• **WHAT YOU NEED TO DO**:
Filter the entries below, keeping only lines with "CancelBatch".
|---|
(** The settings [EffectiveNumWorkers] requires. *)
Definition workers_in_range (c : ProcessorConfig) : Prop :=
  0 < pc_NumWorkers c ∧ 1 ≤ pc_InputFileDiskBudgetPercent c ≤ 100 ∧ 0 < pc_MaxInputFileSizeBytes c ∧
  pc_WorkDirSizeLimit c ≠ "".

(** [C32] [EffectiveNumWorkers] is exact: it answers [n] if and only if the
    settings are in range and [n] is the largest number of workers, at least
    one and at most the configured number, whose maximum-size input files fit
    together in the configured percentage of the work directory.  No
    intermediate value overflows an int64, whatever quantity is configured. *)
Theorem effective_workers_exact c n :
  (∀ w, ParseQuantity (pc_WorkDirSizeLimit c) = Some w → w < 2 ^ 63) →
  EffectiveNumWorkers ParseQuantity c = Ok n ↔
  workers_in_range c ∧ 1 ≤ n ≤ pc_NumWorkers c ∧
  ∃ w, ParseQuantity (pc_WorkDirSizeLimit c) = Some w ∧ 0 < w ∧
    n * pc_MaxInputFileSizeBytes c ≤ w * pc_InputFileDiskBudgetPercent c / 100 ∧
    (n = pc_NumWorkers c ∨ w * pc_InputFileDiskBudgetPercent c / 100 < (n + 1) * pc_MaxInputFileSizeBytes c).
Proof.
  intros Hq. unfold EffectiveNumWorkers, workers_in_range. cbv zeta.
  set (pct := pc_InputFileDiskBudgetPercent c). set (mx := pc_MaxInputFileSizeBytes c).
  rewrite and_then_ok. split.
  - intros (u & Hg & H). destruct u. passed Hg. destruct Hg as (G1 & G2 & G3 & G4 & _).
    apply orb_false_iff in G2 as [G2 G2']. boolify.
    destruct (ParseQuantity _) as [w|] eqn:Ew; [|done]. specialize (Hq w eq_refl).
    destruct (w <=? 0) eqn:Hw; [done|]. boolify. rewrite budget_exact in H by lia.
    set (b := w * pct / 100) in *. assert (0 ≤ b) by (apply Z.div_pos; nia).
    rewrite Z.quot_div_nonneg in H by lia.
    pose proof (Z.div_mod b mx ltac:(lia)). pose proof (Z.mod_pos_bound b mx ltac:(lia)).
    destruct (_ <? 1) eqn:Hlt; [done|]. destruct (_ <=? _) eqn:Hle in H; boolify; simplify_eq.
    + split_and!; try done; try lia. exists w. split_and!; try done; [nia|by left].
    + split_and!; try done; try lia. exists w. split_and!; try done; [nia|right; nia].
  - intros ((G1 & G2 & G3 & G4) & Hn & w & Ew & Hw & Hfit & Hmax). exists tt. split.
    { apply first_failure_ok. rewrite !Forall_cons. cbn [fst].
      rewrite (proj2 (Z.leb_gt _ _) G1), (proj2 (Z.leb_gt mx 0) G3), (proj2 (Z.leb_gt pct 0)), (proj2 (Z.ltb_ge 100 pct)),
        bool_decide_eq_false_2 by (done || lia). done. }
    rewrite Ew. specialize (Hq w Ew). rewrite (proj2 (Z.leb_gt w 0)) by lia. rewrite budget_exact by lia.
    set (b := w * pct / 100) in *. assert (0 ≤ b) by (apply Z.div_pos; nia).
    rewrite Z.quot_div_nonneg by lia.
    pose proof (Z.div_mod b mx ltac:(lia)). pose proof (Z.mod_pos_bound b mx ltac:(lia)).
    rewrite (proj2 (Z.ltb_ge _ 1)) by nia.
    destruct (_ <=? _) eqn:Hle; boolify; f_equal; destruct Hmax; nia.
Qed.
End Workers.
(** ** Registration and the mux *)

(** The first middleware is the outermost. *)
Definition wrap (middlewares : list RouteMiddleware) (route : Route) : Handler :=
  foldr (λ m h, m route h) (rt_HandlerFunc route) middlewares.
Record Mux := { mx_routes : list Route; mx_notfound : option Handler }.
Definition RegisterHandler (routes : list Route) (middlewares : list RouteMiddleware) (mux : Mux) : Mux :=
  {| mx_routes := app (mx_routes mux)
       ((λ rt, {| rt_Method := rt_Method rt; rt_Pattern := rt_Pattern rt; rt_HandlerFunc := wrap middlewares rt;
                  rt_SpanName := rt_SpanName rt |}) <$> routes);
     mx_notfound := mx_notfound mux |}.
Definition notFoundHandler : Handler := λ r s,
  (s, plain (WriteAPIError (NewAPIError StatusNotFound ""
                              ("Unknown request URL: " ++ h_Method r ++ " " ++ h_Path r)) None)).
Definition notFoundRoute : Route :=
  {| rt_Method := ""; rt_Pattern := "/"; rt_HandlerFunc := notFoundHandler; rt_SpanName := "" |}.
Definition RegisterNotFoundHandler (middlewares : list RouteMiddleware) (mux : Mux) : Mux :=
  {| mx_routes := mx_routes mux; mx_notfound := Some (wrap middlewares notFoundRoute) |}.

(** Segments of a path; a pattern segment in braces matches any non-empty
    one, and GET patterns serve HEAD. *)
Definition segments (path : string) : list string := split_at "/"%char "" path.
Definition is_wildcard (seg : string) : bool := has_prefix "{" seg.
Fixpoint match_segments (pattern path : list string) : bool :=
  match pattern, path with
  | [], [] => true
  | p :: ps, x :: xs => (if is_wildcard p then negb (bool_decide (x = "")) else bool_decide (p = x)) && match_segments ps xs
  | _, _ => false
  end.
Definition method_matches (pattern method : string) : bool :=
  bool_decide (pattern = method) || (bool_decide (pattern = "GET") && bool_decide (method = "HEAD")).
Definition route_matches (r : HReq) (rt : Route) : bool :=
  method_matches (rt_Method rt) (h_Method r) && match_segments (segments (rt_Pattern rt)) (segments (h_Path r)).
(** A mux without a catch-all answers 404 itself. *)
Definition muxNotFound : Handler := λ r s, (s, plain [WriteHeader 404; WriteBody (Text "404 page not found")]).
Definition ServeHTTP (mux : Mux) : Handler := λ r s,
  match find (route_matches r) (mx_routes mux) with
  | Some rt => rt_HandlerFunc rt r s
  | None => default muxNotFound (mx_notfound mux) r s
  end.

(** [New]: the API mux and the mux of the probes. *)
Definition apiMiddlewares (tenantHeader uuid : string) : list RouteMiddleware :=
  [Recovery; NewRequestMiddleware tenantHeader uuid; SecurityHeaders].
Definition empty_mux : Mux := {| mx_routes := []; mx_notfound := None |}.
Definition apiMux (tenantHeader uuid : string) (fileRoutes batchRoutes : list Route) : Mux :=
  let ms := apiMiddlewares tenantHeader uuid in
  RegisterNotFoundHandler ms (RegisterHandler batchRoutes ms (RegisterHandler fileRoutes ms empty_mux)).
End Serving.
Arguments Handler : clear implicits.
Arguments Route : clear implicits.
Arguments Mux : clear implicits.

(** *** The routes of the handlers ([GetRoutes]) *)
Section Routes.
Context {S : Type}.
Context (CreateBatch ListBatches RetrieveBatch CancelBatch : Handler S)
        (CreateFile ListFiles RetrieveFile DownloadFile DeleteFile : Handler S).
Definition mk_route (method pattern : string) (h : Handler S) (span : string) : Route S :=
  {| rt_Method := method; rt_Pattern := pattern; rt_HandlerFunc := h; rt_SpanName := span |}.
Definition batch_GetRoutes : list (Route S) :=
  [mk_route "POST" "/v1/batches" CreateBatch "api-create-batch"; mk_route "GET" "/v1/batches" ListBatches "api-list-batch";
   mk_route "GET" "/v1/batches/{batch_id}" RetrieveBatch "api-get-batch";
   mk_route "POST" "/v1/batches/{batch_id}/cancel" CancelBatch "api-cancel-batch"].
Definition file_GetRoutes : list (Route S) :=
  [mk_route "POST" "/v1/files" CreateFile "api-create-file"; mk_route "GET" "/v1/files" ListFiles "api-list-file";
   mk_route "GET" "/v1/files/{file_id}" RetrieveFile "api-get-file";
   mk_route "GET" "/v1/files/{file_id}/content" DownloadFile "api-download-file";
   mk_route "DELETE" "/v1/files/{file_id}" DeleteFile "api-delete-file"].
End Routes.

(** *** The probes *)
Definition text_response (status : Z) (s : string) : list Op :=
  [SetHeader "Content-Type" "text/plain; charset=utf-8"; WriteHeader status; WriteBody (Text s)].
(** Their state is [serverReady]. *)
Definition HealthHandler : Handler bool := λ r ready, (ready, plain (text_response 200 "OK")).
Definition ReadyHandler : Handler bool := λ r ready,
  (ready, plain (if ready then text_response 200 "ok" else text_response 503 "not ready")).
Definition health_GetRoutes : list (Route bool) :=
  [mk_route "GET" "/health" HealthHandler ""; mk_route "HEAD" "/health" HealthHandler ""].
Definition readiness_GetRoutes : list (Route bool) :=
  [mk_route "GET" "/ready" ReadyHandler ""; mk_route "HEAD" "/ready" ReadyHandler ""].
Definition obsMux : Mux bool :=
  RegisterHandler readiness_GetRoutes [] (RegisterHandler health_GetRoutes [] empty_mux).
|---|
• **ANSWER FOR THE TASK**:
Context (CreateBatch ListBatches RetrieveBatch CancelBatch : Handler S)
   mk_route "POST" "/v1/batches/{batch_id}/cancel" CancelBatch "api-cancel-batch"].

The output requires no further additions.